3. Use a peer or friend as a model: Sometimes in our efforts to inspire youth members, we use their peers or friends as role models. Comments such as “Look how hard Ben works on his badges?” actually discourage our youth rather than encourage them. Compare youth only with themselves, not others.
Instead: Develop the notion of Personal Bests so your youth focuses on improvement.

4. Mix encouragement with criticism: There is nothing like bursting a youth’s bubble by praising them up for good work followed by a ‘but… you could do better” or something equally deflating. Keep feedback and criticism for another time and let them enjoy a bit of praise.
Instead: Give your youth a feedback sandwich. That is, when giving them feedback encourage them first, tell them how they can do better, and then give them more encouragement. This maintains their confidence while giving them the skills to do better.
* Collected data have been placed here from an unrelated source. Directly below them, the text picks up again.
(** *** [Run] up to the build states *)

Lemma patchDockerfile_skipped (s : State) :
  dfSwap (flags s) = false ->
  patchDockerfile ModifyDockerfile s = (s, Ret tt).
Proof.
  intros Hdf. unfold patchDockerfile, bind, getFlags.
  now rewrite Hdf.
Qed.

Lemma mutateName_skipped (artifact : OCIArtifact) (s : State) :
  tag (flags s) = "" ->
  mutateName hclEncode artifact s = (s, Ret artifact).
Proof.
  intros Htag. unfold mutateName, bind, getFlags.
  now rewrite Htag.
Qed.

Lemma mutateName_tagged (artifact : OCIArtifact) (s s' : State)
    (err : error) :
  tag (flags s) <> "" -> dfSwap (flags s) = false ->
  ModifyConfig hclEncode (Name artifact)
    (setName artifact (fst (getNewName artifact (tag (flags s))))) s
  = (s', Ret err) ->
  mutateName hclEncode artifact s
  = match err with
    | Some msg =>
        (setStdout s' (stdout s' ++ [Render ErrorStyle ["error: "; msg]]),
         Exited 1)
    | None =>
        (s', Ret (setName artifact
                    (fst (getNewName artifact (tag (flags s))))))
    end.
Proof.
  intros Htag Hdf Hmod.
  apply String.eqb_neq in Htag.
  unfold mutateName.
  rewrite (bind_Ret _ _ s s (flags s) eq_refl).
  rewrite Htag, Hdf. cbn [negb andb].
  destruct (getNewName artifact (tag (flags s))) as [newName e] eqn:Hnew.
  assert (He : e = None) by (unfold getNewName in Hnew; congruence).
  subst e. cbn [fst] in *. cbv beta iota zeta.
  rewrite (bind_Ret _ _ s s tt eq_refl).
  rewrite (bind_Ret _ _ _ _ _ Hmod).
  destruct err as [msg|]; reflexivity.
Qed.

Lemma mutateOrPatch_plain (artifact : OCIArtifact) (s : State) :
  tag (flags s) = "" -> dfSwap (flags s) = false ->
  mutateOrPatch ModifyDockerfile hclEncode artifact s = (s, Ret artifact).
Proof.
  intros Htag Hdf. unfold mutateOrPatch.
  rewrite (bind_Ret _ _ _ _ _ (mutateName_skipped artifact s Htag)).
  rewrite (bind_Ret _ _ _ _ _ (patchDockerfile_skipped s Hdf)).
  reflexivity.
Qed.

Lemma mutateOrPatch_tagged (artifact : OCIArtifact) (s s' : State)
    (err : error) :
  tag (flags s) <> "" -> dfSwap (flags s) = false ->
  ModifyConfig hclEncode (Name artifact)
    (setName artifact (fst (getNewName artifact (tag (flags s))))) s
  = (s', Ret err) ->
  flags s' = flags s ->
  mutateOrPatch ModifyDockerfile hclEncode artifact s
  = match err with
    | Some msg =>
        (setStdout s' (stdout s' ++ [Render ErrorStyle ["error: "; msg]]),
         Exited 1)
    | None =>
        (s', Ret (setName artifact
                    (fst (getNewName artifact (tag (flags s))))))
    end.
Proof.
  intros Htag Hdf Hmod Hfl. unfold mutateOrPatch.
  assert (Hname := mutateName_tagged artifact s s' err Htag Hdf Hmod).
  destruct err as [msg|].
  - now rewrite (bind_Exited _ _ _ _ _ Hname).
  - rewrite (bind_Ret _ _ _ _ _ Hname).
    rewrite (bind_Ret _ _ s' s' tt);
      [reflexivity | apply patchDockerfile_skipped; congruence].
Qed.

Lemma modifyDockerfileWithTag_Ret (path tg : string) (dev : bool) (s : State) :
  exists s' err,
    modifyDockerfileWithTag ModifyDockerfile path tg dev s = (s', Ret err).
Proof.
  unfold modifyDockerfileWithTag, bind, os_ReadFile.
  destruct (fs s !! _) as [file|]; [|eexists _, _; reflexivity].
  destruct (ModifyDockerfile file dev tg) as [resLines [e|]];
    [eexists _, _; reflexivity|].
  unfold os_WriteFile, ret.
  destruct (decide (_ ∈ denied s)); eexists _, _; reflexivity.
Qed.

Lemma patchDockerfile_taken (s : State) :
  dfSwap (flags s) = true ->
  exists s', patchDockerfile ModifyDockerfile s = (s', Exited 1).
Proof.
  intros Hdf. unfold patchDockerfile.
  rewrite (bind_Ret _ _ s s (flags s) eq_refl). rewrite Hdf.
  destruct (String.eqb (tag (flags s)) ""); cbn [negb].
  - eexists. reflexivity.
  - destruct (modifyDockerfileWithTag_Ret (path (flags s)) (tag (flags s))
                (devDeps (flags s)) s) as (s1 & err & Hrun).
    unfold bind at 1. unfold bind at 1. rewrite Hrun.
    destruct err as [msg|]; eexists; reflexivity.
Qed.

(** The MutateOrPatch state either ends the process with status 1 or
    hands an artifact on. *)
Lemma mutateOrPatch_outcome (artifact : OCIArtifact) (s : State)
    (config : Config) :
  confObj s = Some config ->
  (exists s', mutateOrPatch ModifyDockerfile hclEncode artifact s
              = (s', Exited 1))
  \/ (exists a' s', mutateOrPatch ModifyDockerfile hclEncode artifact s
                    = (s', Ret a')).
Proof.
  intros Hconf. destruct (dfSwap (flags s)) eqn:Hdf.
  - left. destruct (patchDockerfile_taken s Hdf) as [s' Hrun].
    exists s'. unfold mutateOrPatch.
    rewrite (bind_Ret _ _ _ _ _ (mutateName_dfSwap hclEncode artifact s Hdf)).
    now rewrite (bind_Exited _ _ _ _ _ Hrun).
  - destruct (String.eqb_spec (tag (flags s)) "") as [Htag|Htag].
    + right. exists artifact, s. now apply mutateOrPatch_plain.
    + destruct (ModifyConfig_Ret hclEncode (Name artifact)
                  (setName artifact
                     (fst (getNewName artifact (tag (flags s))))) s config
                  Hconf) as (s' & err & Hmod & Hfl).
      rewrite (mutateOrPatch_tagged artifact s s' err Htag Hdf Hmod Hfl).
      destruct err as [msg|]; [left | right]; eexists; try eexists;
        reflexivity.
Qed.

(** [Run] once the document is read and the artifact selected. *)
Lemma Run_resolved (buildStates : OCIArtifact -> M unit)
    (arg0 : string) (rest : list string) (s : State) (conf : Config)
    (a : OCIArtifact) (p : string) :
  ReadHclFile hclDecode Errorf0 "bsf.hcl" s = (s, Ret (inl conf)) ->
  ProcessPlatformAndConfig FindPlatform Validate (flags s) conf
    (platform (flags s)) arg0 = (a, p, None) ->
  Run FindPlatform Validate ModifyDockerfile hclDecode hclEncode Errorf0
    buildStates (arg0 :: rest) s
  = (artifact <- mutateOrPatch ModifyDockerfile hclEncode a ;;
     buildStates artifact)
      (setFlags (setConfObj s (Some conf)) (setPlatform (flags s) p)).
Proof.
  intros Hread Hsel. unfold Run.
  rewrite (bind_Ret _ _ _ _ _ Hread). cbv beta iota.
  do 2 go_on.
  change (flags (setConfObj s (Some conf))) with (flags s).
  rewrite Hsel. do 2 go_on. reflexivity.
Qed.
5. Practise conditional acceptance: Sometimes we accept efforts from our youth only if the results measure up to lofty adult standards. For instance, if your ten-year-old Cub Scout does their very best to run a game but was a little forgetful in explaining all the rules, then leaders stand by and avoid the temptation to fix it up.
Instead: Be thankful that there making an effort, and be assured, will get better with "timely" leader engagement and practice.

We all have the best of intentions when we try to boost the self-confidence of children and young people however if we are to do something we may as well do it well. There is a lot to learn about confidence-building. Scouting is meant to be fun for all concerned.

So remember the cup is always half full rather than half empty and there is no room for sink or swim approach to learning in scouting.